Quien es más Astuto
Un granjero tenía un sector de tierra donde cultivaba vegetales. Cada otra semana cuando el granjero se levantaba, él encontraba todos sus vegetales destruidos y comidos. El granjero decidió hacer una cerca con la esperanza de que cualquier cosa que estaba comiendo sus vegetales no podría seguir comiéndolos.
El granjero estaba desesperado porque nada de lo que hacía para evitar que sus vegetales fueran comidos cada otra semana no funcionó. Lo peor de todo es que él no sabía que es lo que está comiendo sus vegetales. Hasta que un día, el granjero cansado y muy furioso de está situación decidió pasar todas las noches vigilando sus vegetales con la esperanza de ver algo.
Pasaron las noches y los días. Hasta que una noche, con la luz de la luna él pudo ver un conejo que saltaba de vegetal en vegetal toda la noche. El granjero no hizo nada porque él quería ver por donde se metía y por donde salía.
El granjero se dijo asimismo
“Ahora ya sé por donde entras para comer mis vegetales y para la otra no saldrás vivo.”
Pasó una semana y el preparó un plan para capturar al conejo. El día tan esperado llegó y el granjero colocó una trampa. El colocó un pegamento en forma de conejo junto al hueco por donde el conejo se salía para comer los vegetales.
Cuando el conejo salió del hueco se encontró con una sorpresa. Una de sus patas se pegó y entonces el conejo dijo:
“Yo no sé quien tú eres pero te ordeno que me sueltes.”
El conejo enfadado le dijo “Ah, si tu piensa que yo te tengo miedo, pues te voy a dar tu merecido” el conejo puso su otra pata en el pegamento.
El conejo no comprendía lo que estaba pasando o porque este otro conejo le soltaba.
“Tu piensas que tu has ganado, pues te voy a dar tu merecido,” el conejo puso su otra pata en el pegamento.
Desesperado dijo, “todavía tengo mi otra pata, y te voy a dar tu merecido.” Sucedió lo mismo, su pata se pego en el pegamento.
Cuando el conejo se dio cuenta que todas sus patas estaban pegadas, no supo que hacer. Para este entonces ya estaba amaneciendo y el conejo se vio más desesperado que nunca. Y nuevamente dijo “tu piensas que me has ganado pero te equivocas, con este cabezazo te voy a dar tu merecido.” El pobre conejo, su cabeza y todas sus patas estaban pegadas.

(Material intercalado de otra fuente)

(** C4 (as the code has it).  When insertion reaches a branch with a
    non-empty remaining key R and the slot R[0] is empty, the leaf placed in
    that slot stores R itself, selecting nibble included.  When an extension
    with run E is split, C being the common prefix of E and R and shorter
    than both, the new leaf placed in slot R[|C|] stores R[|C|:], selecting
    nibble included. *)
Theorem new_leaf_keeps_selecting_nibble
  (children : list (option TrieNode)) (branchValue : option string)
  (prefix : nat) (run : list nibble) (nextNode : TrieNode)
  (keyNibbles : list nibble) (value : string) (depth : nat) :
  0 < length (skipn depth keyNibbles) ->
  array_get children (hd 0 (skipn depth keyNibbles)) = None ->
  length (findCommonPrefix run (skipn depth keyNibbles)) < length run ->
  length (findCommonPrefix run (skipn depth keyNibbles))
  < length (skipn depth keyNibbles) ->
  insertRecursive (BranchNode children branchValue) keyNibbles value depth
  = Ok (BranchNode
          (array_set children (hd 0 (skipn depth keyNibbles))
             (createLeafNode (skipn depth keyNibbles) value))
          branchValue)
  /\ exists (children' : list (option TrieNode)) (R' : list nibble),
      R' = skipn (length (findCommonPrefix run (skipn depth keyNibbles)))
             (skipn depth keyNibbles)
      /\ insertRecursive (ExtensionNode prefix run nextNode) keyNibbles value
           depth
         = Ok (if 0 <? length (findCommonPrefix run (skipn depth keyNibbles))
               then createExtensionNode
                      (findCommonPrefix run (skipn depth keyNibbles))
                      (BranchNode children' None)
               else BranchNode children' None)
      /\ array_get children' (hd 0 R') = Some (createLeafNode R' value).
Proof.
  set (R := skipn depth keyNibbles). set (cp := findCommonPrefix run R).
  intros HR Hslot Hrun Hkey. split.
  - simpl. unfold insertIntoBranch. fold R.
    destruct (Nat.eqb (length R) 0) eqn:E;
      [apply Nat.eqb_eq in E; lia|].
    rewrite at_index_array_get, Hslot. reflexivity.
  - simpl. unfold insertIntoExtension. fold R. fold cp.
    destruct (Nat.eqb (length cp) (length run)) eqn:E;
      [apply Nat.eqb_eq in E; lia|].
    replace (0 <? length (skipn (length cp) R)) with true
      by (symmetry; apply Nat.ltb_lt; rewrite length_skipn; lia).
    cbv zeta.
    assert (Hold : exists cs,
               (if 0 <? length (skipn (length cp) run) then
                  if 1 <? length (skipn (length cp) run) then
                    setChild (createBranchNode None)
                      (hd 0 (skipn (length cp) run))
                      (createExtensionNode
                         (skipn 1 (skipn (length cp) run)) nextNode)
                  else setChild (createBranchNode None)
                         (hd 0 (skipn (length cp) run)) nextNode
                else createBranchNode None) = BranchNode cs None).
    { destruct (0 <? _); [destruct (1 <? _)|]; eexists; reflexivity. }
    destruct Hold as [cs ->]. cbn [setChild].
    eexists. exists (skipn (length cp) R).
    split; [reflexivity|]. split.
    + destruct (0 <? length cp); reflexivity.
    + apply array_get_set_same.
Qed.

Cuando salio el sol, el granjero se puso muy feliz porque por fin el pudo capturar al conejo que por mucho tiempo comió sus vegetales.
El granjero le dijo al conejo “Así te quería encontrar y ahora yo te voy a dar tu merecido para que te acuerdes de mí.” El granjero se fue a su casa para traer algo para castigar al conejo.
El conejo no encontraba escapatoria a este problema. El conejo pensó que este era su fin.
De pronto el conejo vio a un coyote caminado cerca de donde el estaba. Él le llamaba “Tío.” El conejo empezó a llamarle “Tío, Tío.”
El coyote se acercó y le dijo “que haces, porque estas en esta posición.” El conejo le respondió “Es que no sabes Tío, el dueño de esta granja me tiene así porque él quiere que yo coma pollos, pavos y patos. Tú bien sabes que yo no como carne sino vegetales. Ayúdame a salir de aquí y tu quédate en mi lugar, yo se que a ti te gusta la carne.”
El coyote se puso muy contento al pensar que el granjero le iba a dar todas esas cosas que el conejo le dijo. Y entonces el coyote le ayudó al conejo a librarse del pegamento.
Saltando, saltando, el conejo le dijo al cojote “Hasta nunca Tío.” Y silenciosamente dijo “que tonto es mi Tío, pensar que el granjero le va a dar todas esas tontas cosas que le dije. Que ingenuo es mi Tío.”
El conejo no se quería perder la cara que pondría el granjero y el coyote. Entonces el conejo subió a una montaña.
El coyote estaba ansioso porque no había comido en varios días. Cuando él vio que el granjero se acercaba con las manos puestas atrás él pensó que lo que el tenía atrás era un pollo grande. Cuando el granjero se acercó alzó un machete entre sus manos. El coyote se puso a correr lo más rápido que pudo. El granjero le siguió detrás, pero lo único que alcanzó fue la cola del coyote.
Mientras todo eso pasaba, el conejo desde la montaña se moría de risa. Lo que el conejo no se dio cuenta es que el coyote le había escuchado y que el coyote estaba preparándose para atacar al conejo.
Como dice el dicho, el que ríe al último ríe mejor. El coyote logro su objetivo y pudo comer.